Siempre es conveniente definir y a veces, definir es salvar. Si entra en nuestro programa, sin necesidad de alteración e iniciativa particular, cuanto interesa verdadera y profundamente a la América; si está en la mente de los que nos han precedido aplicar, sin violencia, un remedio a los grandes males que nos afligen; si preocupados estos congresos, no ya con la sólo con la obtención de recíprocas ventajas materiales sino también con un alto y desinteresado afán de bienestar moral, buscan la solución pacífica del problema americano, entonces, señores, nuestra misión acrecerá en utilidad y grandeza.
Por mi parte, desearía que así fuera. Sin esa interpretación ideal, el programa de la Cuarta Conferencia es ciertamente estimable, pero no corresponde al pensamiento ni a la aspiración actual del continente. Es necesario tener el valor y la hombría de bien de decirlo, porque la América está sedienta de verdad. Las naciones constituidas, prósperas y ricas buscan mercados, pero las que no lo están y son débiles y pobres, buscan paz, estabilidad y libertad.
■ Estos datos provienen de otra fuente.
(* ===== verification/QueryProperties.v ===== *)
(** * Theorems of the query layer

    Filters, continuation tokens, effective queries and pages. *)
From S2P Require Import Prelude Ordered Text External Json QueryParser QuerySpec QueryPrint QueryCursor.
From S2P Require Import QueryDirectory.

(** ** Continuation tokens *)
Section Tokens.
Context `{PC : PageCursorCrate} `{B64 : Base64} `{HM : Hmac} {T : Type} `{PS : !PayloadSerde T}.

Lemma strip_prefix_app p s : strip_prefix p (p ++ s) = Some s.
Proof. induction p as [|x p IH]; [by destruct s|]. simpl. by rewrite Z.eqb_refl. Qed.
Lemma strip_prefix_some p s t : strip_prefix p s = Some t -> s = p ++ t.
Proof.
  revert s. induction p as [|x p IH]; intros s H; [destruct s; simpl in H; by injection H|].
  destruct s as [|y s]; simpl in H; [done|]. destruct (Z.eqb_spec x y) as [->|]; [|done].
  by rewrite (IH s H).
Qed.
(** The content of a token: the signed bytes, then the tag. *)
Definition signed (codec : HmacKey) (payload : bytes) : bytes :=
  (DOMAIN ++ payload) ++ hmac_sign codec (DOMAIN ++ payload).
Lemma domain_bytes : forallb is_byte DOMAIN = true.
Proof. reflexivity. Qed.
(** A signed payload reaches the comparison with the context. *)
Lemma decode_signed codec token context max_bytes payload (data : Payload T) :
  str_len token <= max_bytes -> b64_decode token = Some (signed codec payload) ->
  payload_from_slice payload = Some data ->
  decode_bounded codec token context max_bytes =
    if negb (pl_version data =? 1) || negb (bool_decide (pl_context data = context))
    then Err CursorInvalidated else Ok (pl_position data).
Proof.
  intros Hl Hd Hp. unfold decode_bounded, validate_token. rewrite (proj2 (Z.ltb_ge _ _)) by lia.
  assert (is_empty token = false) as ->.
  { destruct token; [|done]. rewrite b64_decode_nil in Hd. injection Hd as Hd.
    by apply (f_equal length) in Hd; unfold signed in Hd; rewrite !length_app in Hd; simpl in Hd. }
  rewrite Hd. cbn [is_none orb reject mbind res_bind ok_or].
  assert (length (signed codec payload) = (length (DOMAIN ++ payload) + 32)%nat) as Hlen by
    (unfold signed; rewrite length_app, hmac_sign_length; done).
  rewrite (proj2 (Z.ltb_ge (zlen _) 32)) by (unfold zlen; lia). cbn [reject mbind res_bind].
  rewrite Hlen. replace (length (DOMAIN ++ payload) + 32 - 32)%nat with (length (DOMAIN ++ payload)) by lia.
  unfold signed. rewrite take_app_length, drop_app_length, (proj2 (hmac_verify_iff _ _ _)) by done.
  cbn [negb reject mbind res_bind]. rewrite strip_prefix_app. cbn [ok_or mbind res_bind].
  rewrite Hp. cbn [ok_or mbind res_bind]. by destruct (_ || _).
Qed.
Lemma decode_bounded_ok codec token context max_bytes (position : T) :
  decode_bounded codec token context max_bytes = Ok position ->
  str_len token <= max_bytes /\ exists payload,
    b64_decode token = Some (signed codec payload) /\
    payload_from_slice payload = Some (mk_Payload 1 context position).
Proof.
  unfold decode_bounded, validate_token. intros H. inv_ok. bool_hyps. split; [done|].
  apply hmac_verify_iff in E2. apply strip_prefix_some in E3. exists a3. split.
  - rewrite E0. unfold signed. f_equal.
    rewrite <-(take_drop (length a0 - 32) a0) at 1. by rewrite E2, E3.
  - rewrite E4. destruct a4 as [v c pos]; simpl in *. by subst.
Qed.
(** What [encode] wrote is accepted for its context. *)
Lemma encode_content codec context (position : T) c :
  encode codec context position = Ok c ->
  cursor_parse (cursor_str c) = Some c /\ str_len (cursor_str c) <= 4096 /\ exists payload,
  b64_decode (cursor_str c) = Some (signed codec payload) /\
  payload_from_slice payload = Some (mk_Payload 1 context position).
Proof.
  unfold encode, encode_bounded. intros H. inv_ok. bool_hyps.
  pose proof (cursor_parse_str _ _ H) as Hs. rewrite Hs. split_and!; [done|done|].
  exists a0. split; [|by apply payload_roundtrip].
  apply b64_decode_encode. unfold signed. rewrite !forallb_app, domain_bytes, hmac_sign_bytes.
  match goal with E : payload_to_vec _ = Some _ |- _ => by rewrite (payload_bytes _ _ E) end.
Qed.
End Tokens.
Yo no creo en la riqueza, sino en la virtud. El ideal es más necesario que el pan. Pensar una cosa y disimularla, deshonra a la diplomacia. La sinceridad es el pudor de las naciones”.
2.- Reacciones de encomio de la prensa argentina y ataques de la prensa norteamericana
Para calibrar la trascendencia de aquel discurso memorable de Don Américo, basta prestar atención a lo que el 21 de julio, es decir, al día siguiente de pronunciarse, reseñaba la prensa argentina, especialmente a través del periódico La Nación, entonces su más importante medio de prensa.
Afirmaba al respecto:
“Desde el comienzo advirtiose que aquello tomaba un nuevo sesgo y que no se trataba de una iniciativa más de agasajos y cumplidos. Quizá era la primera palabra que se pronunciaba en la vasta y sorda sala con un concepto de interés moral. Alguien que simpatiza con el pensamiento insinuado por el Señor Lugo recordó luego, oponiendo a una crítica literaria el clásico ejemplo, que el delegado dominicano, hablando en representación de un pueblo modesto y pobre y rompiendo con la tesitura convencional de las sesiones, podía ser allí tan inoportuno y, sin embargo, tan elocuente como lo fuera en el célebre congreso de París de 1857 aquel humilde delegado del reducido reino de Cerdeña que se llamaba en Conde de Cavour.
El Señor Lugo habló con franqueza…Puso de relieve la falta de un ideal, de un objetivo superior, en el plan o programa de trabajos de la conferencia. Y como asumió espontáneamente la representación de los pequeños, se llevó de calle los corazones. Hubo una gran expectativa y aún cierta inquietud. Los que allí están para desempeñar un papel en la escenografía política del mundo, y no para meterse en honduras, se preguntaron adónde podía llevar las cosas semejante actitud”.
No reaccionó en favorables términos, sin embargo, la prensa norteamericana ante el memorable discurso de Don Américo. Insinuaba que el mismo contenía un velado ataque a los intereses y propósitos de la poderosa nación del norte. En réplica a dicha interpretación pronunció Don Américo un segundo y también memorable discurso al cual nos referiremos en la próxima entrega de esta columna.